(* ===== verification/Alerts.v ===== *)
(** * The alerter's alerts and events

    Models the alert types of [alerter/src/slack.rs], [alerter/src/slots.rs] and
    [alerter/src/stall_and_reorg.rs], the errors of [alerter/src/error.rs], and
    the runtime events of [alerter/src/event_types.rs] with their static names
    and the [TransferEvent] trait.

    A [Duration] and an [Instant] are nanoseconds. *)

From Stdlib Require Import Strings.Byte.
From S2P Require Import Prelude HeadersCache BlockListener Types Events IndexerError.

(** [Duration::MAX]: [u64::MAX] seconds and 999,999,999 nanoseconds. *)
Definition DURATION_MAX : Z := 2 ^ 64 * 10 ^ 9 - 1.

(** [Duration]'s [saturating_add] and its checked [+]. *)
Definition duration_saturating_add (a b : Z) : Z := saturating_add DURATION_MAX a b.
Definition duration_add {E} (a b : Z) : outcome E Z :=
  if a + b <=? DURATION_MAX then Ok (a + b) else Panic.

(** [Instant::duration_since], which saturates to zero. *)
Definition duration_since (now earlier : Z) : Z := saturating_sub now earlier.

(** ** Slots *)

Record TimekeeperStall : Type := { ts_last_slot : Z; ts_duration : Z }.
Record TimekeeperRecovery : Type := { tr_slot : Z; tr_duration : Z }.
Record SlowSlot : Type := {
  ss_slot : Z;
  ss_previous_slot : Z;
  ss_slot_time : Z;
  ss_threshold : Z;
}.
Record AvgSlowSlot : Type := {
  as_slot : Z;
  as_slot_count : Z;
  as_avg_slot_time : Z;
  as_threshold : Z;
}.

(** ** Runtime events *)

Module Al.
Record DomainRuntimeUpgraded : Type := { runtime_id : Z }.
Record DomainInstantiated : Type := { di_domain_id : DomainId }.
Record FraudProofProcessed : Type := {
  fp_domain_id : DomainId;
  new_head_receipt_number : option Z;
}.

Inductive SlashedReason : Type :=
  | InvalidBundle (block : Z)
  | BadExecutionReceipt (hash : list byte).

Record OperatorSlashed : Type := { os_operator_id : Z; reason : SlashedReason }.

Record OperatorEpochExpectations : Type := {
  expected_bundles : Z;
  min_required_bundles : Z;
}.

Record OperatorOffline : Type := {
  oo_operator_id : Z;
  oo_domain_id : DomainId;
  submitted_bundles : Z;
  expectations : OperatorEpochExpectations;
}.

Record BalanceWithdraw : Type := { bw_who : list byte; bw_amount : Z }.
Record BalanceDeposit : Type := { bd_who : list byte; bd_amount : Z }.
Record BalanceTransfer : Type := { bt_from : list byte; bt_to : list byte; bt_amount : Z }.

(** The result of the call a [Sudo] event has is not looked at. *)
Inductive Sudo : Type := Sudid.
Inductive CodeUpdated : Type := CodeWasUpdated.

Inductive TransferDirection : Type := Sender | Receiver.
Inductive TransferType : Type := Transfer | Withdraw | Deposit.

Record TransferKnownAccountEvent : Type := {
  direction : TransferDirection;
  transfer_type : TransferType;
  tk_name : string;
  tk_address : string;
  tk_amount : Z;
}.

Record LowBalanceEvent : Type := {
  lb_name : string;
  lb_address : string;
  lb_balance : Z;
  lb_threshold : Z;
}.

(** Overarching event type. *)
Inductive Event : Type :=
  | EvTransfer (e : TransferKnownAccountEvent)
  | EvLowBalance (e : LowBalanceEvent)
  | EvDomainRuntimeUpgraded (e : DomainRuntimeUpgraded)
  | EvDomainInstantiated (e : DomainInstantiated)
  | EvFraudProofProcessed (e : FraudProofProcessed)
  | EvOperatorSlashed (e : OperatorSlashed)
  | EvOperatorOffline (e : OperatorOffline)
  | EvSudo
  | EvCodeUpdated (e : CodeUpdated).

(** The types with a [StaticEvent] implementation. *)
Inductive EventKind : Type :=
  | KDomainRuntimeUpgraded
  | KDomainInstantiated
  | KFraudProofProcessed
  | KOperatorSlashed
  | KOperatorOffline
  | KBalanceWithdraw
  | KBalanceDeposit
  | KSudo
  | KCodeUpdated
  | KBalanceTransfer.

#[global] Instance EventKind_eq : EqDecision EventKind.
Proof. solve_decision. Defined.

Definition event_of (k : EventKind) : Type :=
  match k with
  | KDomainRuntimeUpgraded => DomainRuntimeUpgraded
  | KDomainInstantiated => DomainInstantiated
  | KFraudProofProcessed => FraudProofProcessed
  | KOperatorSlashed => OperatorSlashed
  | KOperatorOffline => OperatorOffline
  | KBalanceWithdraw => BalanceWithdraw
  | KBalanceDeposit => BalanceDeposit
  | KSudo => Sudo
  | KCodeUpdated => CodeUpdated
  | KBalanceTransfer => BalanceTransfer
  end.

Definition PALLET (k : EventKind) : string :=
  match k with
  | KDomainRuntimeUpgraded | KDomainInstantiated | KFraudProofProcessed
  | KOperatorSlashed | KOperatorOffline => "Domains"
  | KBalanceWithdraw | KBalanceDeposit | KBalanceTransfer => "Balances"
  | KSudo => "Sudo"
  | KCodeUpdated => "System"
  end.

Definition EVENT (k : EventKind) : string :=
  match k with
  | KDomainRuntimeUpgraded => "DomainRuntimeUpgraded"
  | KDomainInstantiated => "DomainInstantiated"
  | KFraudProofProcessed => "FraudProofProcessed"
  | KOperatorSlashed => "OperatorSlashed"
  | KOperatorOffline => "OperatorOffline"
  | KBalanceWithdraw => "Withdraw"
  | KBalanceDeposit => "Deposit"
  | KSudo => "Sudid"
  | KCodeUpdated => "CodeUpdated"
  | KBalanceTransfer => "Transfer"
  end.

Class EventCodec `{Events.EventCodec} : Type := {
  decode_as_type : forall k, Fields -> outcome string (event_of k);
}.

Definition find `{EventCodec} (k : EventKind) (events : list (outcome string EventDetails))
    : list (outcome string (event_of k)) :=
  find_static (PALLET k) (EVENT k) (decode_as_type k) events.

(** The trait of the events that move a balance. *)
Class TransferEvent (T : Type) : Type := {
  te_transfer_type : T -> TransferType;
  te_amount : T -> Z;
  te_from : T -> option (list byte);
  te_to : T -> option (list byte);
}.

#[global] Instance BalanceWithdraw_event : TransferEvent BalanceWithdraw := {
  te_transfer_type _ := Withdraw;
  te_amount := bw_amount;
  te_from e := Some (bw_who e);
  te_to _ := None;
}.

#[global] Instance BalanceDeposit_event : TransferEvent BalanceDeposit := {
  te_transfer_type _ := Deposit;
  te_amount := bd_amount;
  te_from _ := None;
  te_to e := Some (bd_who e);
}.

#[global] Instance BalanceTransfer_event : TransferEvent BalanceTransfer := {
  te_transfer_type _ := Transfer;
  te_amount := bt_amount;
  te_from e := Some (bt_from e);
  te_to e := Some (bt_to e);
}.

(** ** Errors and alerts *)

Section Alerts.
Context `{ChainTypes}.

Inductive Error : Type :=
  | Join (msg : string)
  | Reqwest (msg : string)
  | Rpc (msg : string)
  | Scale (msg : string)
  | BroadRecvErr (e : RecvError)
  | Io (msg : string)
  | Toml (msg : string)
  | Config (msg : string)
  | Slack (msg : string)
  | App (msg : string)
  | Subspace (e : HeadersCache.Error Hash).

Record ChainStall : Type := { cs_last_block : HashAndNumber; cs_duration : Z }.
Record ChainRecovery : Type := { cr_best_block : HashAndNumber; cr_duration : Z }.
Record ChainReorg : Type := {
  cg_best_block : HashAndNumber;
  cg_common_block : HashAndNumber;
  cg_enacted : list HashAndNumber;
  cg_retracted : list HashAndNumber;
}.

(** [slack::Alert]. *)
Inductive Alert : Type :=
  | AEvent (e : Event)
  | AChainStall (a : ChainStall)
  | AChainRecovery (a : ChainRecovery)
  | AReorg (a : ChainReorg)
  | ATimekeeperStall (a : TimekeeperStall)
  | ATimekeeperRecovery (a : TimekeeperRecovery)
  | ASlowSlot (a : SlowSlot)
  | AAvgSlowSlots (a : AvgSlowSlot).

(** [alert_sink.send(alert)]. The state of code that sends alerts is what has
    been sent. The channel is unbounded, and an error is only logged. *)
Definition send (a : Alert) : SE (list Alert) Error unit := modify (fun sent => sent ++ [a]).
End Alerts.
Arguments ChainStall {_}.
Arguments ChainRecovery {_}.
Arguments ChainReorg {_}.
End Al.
+ + +
- _INSTRUCTIONS FOR THE TASK_: Show each line of the material above where "HeadersCache" occurs.

- _EXERCISE OUTPUT_:
From S2P Require Import Prelude HeadersCache BlockListener Types Events IndexerError.
  | Subspace (e : HeadersCache.Error Hash).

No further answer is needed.